= RECORDED DATA =
###

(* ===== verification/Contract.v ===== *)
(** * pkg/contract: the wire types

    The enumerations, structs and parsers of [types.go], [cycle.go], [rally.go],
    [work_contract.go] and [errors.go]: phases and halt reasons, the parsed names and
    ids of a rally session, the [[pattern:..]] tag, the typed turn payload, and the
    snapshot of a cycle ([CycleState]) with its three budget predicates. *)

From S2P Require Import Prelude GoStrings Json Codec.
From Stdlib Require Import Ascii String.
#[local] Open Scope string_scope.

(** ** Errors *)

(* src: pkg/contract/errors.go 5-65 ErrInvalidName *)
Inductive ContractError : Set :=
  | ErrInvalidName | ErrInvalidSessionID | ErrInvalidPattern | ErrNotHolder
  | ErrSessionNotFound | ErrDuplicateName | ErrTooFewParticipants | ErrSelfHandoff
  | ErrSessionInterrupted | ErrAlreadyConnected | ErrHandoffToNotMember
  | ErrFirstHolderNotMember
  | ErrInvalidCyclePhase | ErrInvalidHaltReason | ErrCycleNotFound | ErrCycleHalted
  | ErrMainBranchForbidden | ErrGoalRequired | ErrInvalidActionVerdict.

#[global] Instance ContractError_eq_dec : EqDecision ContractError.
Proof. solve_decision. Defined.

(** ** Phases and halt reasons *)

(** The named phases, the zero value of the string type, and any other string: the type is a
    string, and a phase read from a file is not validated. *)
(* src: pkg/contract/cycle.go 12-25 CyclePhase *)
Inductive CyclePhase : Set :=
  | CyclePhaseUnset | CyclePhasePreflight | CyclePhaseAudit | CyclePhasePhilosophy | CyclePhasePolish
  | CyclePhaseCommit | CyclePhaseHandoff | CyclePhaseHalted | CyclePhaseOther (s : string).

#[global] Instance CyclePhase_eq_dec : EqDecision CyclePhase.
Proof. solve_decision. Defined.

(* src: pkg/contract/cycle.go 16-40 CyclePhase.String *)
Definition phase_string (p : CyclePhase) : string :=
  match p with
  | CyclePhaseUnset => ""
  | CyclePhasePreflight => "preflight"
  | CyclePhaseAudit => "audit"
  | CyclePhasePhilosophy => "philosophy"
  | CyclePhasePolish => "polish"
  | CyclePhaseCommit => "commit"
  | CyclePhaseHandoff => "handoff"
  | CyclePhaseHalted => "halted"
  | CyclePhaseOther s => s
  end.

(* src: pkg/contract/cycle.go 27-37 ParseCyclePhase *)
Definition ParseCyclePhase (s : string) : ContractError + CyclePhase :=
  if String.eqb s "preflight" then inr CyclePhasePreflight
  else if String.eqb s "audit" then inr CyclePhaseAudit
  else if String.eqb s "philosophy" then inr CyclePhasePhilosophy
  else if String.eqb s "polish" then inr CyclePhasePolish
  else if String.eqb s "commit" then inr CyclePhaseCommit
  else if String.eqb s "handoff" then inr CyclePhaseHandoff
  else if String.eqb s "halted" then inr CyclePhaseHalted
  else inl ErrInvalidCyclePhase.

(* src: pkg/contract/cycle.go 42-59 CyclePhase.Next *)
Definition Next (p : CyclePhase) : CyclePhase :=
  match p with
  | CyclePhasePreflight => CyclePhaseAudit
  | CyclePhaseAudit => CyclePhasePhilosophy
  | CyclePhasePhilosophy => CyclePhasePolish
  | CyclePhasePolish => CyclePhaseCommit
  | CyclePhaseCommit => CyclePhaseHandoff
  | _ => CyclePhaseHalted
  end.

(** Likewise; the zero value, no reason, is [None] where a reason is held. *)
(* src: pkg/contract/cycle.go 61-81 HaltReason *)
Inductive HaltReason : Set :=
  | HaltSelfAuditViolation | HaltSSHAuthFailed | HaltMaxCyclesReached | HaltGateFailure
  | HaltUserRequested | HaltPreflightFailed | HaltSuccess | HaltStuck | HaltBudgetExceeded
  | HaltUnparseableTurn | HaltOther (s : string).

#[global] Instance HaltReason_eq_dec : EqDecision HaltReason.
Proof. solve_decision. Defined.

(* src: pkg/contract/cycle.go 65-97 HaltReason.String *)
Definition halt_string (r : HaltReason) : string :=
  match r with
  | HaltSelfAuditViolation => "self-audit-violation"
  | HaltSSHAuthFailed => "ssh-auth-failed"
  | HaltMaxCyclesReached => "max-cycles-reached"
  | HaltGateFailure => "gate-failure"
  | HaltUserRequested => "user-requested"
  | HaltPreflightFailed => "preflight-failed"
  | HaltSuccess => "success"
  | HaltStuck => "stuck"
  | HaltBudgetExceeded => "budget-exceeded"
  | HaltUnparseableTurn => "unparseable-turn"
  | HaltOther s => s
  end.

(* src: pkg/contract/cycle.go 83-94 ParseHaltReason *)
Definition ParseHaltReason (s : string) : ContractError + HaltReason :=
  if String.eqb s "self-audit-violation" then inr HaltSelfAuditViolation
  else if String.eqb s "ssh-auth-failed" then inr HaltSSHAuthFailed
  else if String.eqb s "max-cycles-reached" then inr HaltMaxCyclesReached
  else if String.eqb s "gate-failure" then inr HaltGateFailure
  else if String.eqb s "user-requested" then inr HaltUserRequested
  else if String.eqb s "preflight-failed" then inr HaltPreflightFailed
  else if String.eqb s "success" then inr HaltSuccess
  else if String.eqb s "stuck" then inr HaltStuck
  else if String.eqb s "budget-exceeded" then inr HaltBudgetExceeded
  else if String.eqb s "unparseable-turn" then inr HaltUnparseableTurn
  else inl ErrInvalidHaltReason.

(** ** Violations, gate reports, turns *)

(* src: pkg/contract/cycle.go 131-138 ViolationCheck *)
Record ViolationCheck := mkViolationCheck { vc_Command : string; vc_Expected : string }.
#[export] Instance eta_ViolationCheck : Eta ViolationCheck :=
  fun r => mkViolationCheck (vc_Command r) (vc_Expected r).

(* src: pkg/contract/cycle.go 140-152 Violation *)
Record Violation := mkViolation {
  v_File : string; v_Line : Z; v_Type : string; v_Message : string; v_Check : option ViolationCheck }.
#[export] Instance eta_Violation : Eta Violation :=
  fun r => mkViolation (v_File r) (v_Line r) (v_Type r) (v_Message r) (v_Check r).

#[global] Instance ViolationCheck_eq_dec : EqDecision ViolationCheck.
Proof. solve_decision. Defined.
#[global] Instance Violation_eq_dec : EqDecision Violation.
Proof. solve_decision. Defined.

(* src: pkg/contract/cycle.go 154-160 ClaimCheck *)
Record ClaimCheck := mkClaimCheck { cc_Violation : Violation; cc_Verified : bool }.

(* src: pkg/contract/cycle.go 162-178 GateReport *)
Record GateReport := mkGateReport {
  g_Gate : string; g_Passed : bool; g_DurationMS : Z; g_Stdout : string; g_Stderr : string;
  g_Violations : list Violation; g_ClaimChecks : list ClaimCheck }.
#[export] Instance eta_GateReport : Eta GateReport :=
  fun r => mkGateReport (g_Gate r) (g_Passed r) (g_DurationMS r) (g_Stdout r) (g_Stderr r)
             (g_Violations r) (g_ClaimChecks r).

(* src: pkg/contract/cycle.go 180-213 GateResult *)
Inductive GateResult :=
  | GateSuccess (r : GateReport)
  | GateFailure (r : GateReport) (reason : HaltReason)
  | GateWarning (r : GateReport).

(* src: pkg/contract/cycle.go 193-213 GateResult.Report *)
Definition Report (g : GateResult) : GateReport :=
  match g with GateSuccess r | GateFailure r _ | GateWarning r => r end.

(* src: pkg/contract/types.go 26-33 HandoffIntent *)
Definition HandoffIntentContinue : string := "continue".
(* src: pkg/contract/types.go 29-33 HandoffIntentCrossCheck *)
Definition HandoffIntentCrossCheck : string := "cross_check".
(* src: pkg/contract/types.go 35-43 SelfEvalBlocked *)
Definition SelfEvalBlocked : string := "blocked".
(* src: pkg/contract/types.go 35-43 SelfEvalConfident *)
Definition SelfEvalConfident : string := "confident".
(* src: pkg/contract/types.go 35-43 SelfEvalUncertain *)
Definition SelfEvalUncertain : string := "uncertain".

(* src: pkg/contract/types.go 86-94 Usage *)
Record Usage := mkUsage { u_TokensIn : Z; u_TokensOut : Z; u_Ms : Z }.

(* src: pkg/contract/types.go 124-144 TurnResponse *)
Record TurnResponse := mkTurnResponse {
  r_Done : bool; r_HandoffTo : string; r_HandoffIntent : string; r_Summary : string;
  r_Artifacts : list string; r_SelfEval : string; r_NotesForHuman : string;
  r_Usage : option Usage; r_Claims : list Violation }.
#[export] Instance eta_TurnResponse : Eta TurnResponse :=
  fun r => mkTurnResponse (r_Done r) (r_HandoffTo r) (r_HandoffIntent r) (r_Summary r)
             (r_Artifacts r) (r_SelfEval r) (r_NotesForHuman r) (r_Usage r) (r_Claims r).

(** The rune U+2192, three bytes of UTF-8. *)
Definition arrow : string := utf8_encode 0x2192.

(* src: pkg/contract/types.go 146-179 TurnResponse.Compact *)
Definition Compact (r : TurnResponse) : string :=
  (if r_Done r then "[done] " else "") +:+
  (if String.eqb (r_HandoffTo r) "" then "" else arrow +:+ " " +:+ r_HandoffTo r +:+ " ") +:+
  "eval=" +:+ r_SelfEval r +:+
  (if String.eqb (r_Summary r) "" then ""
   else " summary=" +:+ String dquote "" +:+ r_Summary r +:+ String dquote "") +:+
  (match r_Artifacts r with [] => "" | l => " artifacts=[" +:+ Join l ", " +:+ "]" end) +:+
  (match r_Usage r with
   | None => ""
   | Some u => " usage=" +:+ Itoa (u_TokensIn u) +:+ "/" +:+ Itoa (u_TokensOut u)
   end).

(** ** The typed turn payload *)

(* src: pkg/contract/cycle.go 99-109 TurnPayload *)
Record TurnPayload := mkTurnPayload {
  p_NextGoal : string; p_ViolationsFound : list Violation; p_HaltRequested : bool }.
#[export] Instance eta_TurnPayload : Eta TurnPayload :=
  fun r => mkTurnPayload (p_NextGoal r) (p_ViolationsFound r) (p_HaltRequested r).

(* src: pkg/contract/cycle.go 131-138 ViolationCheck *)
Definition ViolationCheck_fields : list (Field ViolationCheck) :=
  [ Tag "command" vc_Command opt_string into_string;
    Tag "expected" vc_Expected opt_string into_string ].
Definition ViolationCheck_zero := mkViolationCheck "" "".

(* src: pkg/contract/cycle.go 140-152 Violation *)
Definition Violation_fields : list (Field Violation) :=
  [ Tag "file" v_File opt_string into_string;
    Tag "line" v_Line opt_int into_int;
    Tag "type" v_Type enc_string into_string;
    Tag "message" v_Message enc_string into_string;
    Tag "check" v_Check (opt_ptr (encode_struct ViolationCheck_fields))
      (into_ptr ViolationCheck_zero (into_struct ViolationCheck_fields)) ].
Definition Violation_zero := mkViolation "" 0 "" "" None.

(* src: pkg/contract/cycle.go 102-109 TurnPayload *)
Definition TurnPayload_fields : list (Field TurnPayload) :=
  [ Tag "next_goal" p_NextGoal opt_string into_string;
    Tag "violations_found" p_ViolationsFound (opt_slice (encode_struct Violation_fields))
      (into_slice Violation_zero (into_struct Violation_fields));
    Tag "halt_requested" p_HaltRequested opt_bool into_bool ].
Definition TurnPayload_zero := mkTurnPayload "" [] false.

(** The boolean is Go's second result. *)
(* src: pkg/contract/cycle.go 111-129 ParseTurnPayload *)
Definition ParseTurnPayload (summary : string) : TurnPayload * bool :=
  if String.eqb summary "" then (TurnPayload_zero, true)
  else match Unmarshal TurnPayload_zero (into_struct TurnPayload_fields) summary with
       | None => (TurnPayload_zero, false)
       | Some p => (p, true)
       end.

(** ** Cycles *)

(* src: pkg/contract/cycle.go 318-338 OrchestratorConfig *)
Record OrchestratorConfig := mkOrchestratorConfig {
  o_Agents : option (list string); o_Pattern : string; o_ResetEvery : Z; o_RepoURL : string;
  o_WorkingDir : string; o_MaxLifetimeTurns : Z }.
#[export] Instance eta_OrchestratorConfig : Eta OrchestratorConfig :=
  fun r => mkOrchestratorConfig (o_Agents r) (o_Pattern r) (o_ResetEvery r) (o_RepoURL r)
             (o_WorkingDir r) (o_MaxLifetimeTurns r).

###

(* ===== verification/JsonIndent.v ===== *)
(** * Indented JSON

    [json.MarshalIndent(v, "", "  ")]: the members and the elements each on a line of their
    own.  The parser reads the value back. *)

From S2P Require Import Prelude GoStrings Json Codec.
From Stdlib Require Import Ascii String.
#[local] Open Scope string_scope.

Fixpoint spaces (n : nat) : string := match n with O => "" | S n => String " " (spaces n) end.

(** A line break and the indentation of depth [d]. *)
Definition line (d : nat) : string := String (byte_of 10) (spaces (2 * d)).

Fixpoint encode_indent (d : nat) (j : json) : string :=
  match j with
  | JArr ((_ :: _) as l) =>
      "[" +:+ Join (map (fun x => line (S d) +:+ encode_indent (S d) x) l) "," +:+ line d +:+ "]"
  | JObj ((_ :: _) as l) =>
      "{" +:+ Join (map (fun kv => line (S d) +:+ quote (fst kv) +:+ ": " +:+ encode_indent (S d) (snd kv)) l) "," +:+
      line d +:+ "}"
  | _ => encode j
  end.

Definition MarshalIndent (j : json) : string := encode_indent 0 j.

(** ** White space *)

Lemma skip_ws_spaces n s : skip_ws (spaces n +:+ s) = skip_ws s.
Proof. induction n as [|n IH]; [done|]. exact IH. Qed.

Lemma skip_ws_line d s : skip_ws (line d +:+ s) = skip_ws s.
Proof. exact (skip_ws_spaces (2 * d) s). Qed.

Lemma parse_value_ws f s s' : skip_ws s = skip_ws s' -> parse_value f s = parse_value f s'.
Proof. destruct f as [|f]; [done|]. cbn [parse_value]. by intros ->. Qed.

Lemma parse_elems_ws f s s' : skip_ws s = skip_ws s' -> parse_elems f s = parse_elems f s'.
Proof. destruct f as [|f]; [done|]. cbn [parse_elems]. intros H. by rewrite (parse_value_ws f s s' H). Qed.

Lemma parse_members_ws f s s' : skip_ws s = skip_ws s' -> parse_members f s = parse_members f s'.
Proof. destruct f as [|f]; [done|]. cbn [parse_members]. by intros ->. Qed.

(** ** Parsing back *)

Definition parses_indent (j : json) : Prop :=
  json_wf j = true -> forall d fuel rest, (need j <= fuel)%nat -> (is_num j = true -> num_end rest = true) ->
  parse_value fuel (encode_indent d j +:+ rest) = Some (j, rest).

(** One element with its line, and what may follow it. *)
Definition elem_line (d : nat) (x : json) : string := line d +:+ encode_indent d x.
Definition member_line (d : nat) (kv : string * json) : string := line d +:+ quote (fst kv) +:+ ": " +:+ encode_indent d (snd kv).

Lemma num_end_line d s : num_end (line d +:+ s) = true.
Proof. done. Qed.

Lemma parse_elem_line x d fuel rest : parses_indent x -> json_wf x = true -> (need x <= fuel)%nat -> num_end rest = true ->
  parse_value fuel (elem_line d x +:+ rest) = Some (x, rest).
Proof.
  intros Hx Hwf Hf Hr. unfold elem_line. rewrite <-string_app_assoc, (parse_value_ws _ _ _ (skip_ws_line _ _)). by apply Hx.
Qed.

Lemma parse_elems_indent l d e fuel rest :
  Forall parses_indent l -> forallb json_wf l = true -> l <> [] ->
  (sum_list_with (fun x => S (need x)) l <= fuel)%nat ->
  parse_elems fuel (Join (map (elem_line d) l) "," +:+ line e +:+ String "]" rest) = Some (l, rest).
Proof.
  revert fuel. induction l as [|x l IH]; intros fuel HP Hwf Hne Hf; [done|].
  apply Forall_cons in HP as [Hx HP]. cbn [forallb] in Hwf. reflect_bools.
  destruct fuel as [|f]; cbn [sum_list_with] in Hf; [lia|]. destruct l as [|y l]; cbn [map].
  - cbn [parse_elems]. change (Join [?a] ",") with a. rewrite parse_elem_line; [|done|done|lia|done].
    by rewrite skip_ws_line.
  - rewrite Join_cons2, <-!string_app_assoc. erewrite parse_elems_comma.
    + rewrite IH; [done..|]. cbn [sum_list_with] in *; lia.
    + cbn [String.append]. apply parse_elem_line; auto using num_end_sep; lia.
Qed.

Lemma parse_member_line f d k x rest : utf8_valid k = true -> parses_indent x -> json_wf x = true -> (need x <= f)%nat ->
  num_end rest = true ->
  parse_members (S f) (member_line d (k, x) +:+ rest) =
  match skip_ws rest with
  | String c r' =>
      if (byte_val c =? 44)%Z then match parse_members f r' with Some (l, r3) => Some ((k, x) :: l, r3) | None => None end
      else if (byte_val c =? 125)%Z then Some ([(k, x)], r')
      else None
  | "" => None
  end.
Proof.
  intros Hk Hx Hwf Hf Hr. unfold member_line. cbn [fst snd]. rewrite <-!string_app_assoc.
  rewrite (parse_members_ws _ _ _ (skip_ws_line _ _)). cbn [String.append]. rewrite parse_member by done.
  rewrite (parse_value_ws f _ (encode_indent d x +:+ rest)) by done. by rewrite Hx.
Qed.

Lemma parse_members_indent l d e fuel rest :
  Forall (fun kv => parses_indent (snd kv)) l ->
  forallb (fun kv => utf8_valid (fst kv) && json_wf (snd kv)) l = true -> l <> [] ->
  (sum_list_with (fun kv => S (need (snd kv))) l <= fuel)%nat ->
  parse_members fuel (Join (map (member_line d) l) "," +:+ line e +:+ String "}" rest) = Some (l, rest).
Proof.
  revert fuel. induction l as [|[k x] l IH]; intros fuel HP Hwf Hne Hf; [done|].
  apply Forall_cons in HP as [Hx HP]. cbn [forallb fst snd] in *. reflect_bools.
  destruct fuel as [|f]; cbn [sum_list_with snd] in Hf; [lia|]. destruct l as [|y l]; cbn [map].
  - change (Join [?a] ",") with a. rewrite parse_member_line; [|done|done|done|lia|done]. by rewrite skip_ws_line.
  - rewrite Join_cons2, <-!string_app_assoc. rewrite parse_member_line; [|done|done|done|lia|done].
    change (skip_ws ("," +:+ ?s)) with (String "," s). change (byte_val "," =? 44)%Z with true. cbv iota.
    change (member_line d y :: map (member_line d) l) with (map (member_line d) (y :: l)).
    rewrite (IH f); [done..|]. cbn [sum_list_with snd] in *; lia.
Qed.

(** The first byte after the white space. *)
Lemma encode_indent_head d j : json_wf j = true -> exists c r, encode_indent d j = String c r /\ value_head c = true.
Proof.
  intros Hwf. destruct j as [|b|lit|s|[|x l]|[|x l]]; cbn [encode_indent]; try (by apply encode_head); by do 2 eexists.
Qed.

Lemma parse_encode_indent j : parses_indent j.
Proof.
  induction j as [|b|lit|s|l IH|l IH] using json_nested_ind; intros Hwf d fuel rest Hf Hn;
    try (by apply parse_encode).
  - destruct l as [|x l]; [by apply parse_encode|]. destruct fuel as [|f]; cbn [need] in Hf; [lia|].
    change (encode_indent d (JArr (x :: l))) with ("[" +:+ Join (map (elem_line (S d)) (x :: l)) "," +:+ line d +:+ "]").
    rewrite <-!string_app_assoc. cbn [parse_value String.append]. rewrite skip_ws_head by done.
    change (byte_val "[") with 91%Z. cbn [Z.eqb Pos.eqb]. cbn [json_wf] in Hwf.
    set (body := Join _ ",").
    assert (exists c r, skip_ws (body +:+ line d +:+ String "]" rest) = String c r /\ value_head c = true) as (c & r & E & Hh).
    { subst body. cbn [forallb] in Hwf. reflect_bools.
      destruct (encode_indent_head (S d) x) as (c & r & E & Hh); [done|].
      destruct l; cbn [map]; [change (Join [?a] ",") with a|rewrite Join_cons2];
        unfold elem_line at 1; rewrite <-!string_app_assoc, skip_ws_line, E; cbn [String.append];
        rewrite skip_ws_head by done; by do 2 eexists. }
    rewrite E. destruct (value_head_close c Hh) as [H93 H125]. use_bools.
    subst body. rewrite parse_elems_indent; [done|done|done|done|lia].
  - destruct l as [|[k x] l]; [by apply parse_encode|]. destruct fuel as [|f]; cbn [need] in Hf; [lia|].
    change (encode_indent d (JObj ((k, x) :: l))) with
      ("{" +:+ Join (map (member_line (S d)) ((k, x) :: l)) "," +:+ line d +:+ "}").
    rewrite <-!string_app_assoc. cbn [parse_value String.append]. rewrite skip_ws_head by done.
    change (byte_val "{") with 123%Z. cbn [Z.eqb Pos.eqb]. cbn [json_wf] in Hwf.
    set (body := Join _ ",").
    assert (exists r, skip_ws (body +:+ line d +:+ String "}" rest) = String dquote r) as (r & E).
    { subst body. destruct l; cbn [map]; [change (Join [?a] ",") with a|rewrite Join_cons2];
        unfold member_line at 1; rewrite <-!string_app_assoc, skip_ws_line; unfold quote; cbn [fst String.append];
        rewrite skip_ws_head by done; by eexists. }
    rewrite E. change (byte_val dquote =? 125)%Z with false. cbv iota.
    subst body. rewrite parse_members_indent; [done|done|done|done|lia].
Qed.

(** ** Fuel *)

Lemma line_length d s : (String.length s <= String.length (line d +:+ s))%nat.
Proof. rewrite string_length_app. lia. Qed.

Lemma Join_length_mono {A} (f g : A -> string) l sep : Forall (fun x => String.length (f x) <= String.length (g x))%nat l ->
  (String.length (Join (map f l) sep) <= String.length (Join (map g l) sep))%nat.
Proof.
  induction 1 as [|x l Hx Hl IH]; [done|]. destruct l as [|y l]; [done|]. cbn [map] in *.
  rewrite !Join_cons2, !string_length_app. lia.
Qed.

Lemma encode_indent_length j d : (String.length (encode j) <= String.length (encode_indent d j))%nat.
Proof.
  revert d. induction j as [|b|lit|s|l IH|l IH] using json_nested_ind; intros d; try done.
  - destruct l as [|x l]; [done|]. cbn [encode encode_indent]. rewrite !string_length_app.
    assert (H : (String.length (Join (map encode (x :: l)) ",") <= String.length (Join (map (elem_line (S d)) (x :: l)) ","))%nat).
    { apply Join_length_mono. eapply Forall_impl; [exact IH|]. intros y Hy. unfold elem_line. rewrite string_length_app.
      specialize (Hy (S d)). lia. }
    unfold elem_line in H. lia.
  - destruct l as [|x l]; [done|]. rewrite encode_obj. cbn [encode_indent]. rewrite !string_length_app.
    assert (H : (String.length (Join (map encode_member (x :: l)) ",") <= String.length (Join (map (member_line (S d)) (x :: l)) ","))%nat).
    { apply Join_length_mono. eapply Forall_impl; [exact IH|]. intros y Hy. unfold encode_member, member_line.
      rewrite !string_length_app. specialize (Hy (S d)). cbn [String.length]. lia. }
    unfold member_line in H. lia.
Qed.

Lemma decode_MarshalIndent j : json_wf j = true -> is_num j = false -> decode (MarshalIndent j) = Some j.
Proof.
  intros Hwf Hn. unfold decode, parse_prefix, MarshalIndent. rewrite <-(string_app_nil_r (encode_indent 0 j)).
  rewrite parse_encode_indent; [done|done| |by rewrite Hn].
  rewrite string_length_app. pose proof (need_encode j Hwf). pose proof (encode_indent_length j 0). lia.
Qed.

###

= TASK BRIEF =
What is needed is every line of the records that contains the word "using".

= ANSWER TO THE EXERCISE =
    + cbn [String.append]. apply parse_elem_line; auto using num_end_sep; lia.
  induction j as [|b|lit|s|l IH|l IH] using json_nested_ind; intros Hwf d fuel rest Hf Hn;
  revert d. induction j as [|b|lit|s|l IH|l IH] using json_nested_ind; intros d; try done.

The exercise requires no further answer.